Task description: Transcribe, word for word and without additions, each line below from the one containing "apply M_bind_OK in H as (action" through the one containing "apply mret_OK in H as [[= -> ->] _].", both ends included.

Records for the exercise:

>>>

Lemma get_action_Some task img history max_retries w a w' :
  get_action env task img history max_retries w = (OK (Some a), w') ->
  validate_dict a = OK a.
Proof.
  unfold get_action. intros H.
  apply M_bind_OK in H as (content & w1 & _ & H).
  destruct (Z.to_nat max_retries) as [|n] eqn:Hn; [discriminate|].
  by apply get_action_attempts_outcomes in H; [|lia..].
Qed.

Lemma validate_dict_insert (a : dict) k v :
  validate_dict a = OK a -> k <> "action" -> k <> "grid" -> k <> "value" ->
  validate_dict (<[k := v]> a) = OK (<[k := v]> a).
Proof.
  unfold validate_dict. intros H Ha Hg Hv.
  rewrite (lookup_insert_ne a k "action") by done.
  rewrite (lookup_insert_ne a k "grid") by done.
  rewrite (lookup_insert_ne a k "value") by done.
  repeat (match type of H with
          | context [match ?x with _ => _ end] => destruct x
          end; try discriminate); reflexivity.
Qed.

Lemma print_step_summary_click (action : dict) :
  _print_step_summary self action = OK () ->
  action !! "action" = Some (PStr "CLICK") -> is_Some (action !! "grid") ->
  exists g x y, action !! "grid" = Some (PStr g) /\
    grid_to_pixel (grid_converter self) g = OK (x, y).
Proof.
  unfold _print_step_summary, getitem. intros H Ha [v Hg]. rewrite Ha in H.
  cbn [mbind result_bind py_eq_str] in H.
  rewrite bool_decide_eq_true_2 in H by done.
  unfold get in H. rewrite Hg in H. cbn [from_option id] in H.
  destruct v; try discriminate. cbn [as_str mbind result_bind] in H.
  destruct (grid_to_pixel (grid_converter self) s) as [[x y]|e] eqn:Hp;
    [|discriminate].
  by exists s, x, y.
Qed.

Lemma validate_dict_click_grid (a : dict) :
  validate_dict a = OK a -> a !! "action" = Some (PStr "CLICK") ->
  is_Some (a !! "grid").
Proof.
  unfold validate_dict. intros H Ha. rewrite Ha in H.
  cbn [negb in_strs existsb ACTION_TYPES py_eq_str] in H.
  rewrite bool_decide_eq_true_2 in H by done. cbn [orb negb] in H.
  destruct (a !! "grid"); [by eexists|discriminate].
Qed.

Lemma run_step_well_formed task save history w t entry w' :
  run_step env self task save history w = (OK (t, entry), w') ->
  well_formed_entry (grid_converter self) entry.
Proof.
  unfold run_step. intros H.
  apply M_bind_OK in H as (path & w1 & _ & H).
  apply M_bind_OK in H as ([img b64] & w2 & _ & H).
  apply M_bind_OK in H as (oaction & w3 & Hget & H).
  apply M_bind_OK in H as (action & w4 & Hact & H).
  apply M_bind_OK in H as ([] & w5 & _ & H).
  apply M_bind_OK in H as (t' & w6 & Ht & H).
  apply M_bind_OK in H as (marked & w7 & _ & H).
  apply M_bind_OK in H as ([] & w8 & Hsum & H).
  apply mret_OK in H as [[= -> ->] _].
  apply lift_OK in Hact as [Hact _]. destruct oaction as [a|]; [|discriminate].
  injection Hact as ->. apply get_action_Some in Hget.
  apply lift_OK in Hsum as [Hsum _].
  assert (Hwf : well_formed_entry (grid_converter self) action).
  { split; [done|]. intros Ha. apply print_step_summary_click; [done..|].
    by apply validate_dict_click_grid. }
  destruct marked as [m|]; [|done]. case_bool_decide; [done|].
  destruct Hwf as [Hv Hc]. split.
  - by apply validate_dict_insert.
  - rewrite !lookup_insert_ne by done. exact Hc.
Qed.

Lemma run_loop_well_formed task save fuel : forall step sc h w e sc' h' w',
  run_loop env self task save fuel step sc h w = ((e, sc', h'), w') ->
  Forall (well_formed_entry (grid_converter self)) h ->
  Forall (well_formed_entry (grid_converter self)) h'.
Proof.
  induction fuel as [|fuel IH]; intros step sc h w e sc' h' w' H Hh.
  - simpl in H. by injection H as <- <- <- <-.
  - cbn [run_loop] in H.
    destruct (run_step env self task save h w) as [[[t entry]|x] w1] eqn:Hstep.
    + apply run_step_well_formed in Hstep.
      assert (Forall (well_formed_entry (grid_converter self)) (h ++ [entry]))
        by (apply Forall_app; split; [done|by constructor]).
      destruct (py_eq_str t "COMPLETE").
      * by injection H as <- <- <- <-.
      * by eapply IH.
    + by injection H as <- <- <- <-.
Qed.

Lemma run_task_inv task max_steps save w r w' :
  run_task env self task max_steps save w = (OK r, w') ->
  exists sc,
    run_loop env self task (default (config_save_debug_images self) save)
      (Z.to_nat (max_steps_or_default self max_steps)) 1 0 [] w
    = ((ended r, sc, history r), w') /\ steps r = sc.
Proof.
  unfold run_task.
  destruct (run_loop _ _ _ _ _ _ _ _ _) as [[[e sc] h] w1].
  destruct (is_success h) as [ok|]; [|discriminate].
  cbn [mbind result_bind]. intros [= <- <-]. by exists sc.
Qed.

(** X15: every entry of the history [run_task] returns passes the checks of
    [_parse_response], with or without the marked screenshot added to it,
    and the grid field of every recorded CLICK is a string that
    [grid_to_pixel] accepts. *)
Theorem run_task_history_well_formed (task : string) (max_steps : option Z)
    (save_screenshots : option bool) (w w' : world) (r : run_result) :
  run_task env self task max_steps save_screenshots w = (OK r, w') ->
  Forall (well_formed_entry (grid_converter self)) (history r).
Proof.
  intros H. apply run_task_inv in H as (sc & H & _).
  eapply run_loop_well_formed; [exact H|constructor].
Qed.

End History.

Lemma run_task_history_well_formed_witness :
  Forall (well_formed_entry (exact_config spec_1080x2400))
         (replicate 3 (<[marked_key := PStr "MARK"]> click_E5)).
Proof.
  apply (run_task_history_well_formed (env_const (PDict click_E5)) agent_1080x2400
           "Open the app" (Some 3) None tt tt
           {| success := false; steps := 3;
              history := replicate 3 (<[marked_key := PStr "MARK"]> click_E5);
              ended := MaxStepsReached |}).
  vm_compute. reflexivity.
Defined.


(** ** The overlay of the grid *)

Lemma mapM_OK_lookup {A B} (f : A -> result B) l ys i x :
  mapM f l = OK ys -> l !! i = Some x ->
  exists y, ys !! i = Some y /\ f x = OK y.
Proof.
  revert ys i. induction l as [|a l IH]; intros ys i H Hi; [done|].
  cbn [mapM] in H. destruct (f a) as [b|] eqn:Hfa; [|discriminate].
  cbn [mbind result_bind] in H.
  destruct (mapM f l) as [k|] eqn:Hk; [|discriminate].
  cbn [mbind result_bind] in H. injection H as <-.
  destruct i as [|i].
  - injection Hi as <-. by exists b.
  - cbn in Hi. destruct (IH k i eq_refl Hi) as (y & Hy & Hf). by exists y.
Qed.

<<<

Task answer:
  apply M_bind_OK in H as (action & w4 & Hact & H).
  apply M_bind_OK in H as ([] & w5 & _ & H).
  apply M_bind_OK in H as (t' & w6 & Ht & H).
  apply M_bind_OK in H as (marked & w7 & _ & H).
  apply M_bind_OK in H as ([] & w8 & Hsum & H).
  apply mret_OK in H as [[= -> ->] _].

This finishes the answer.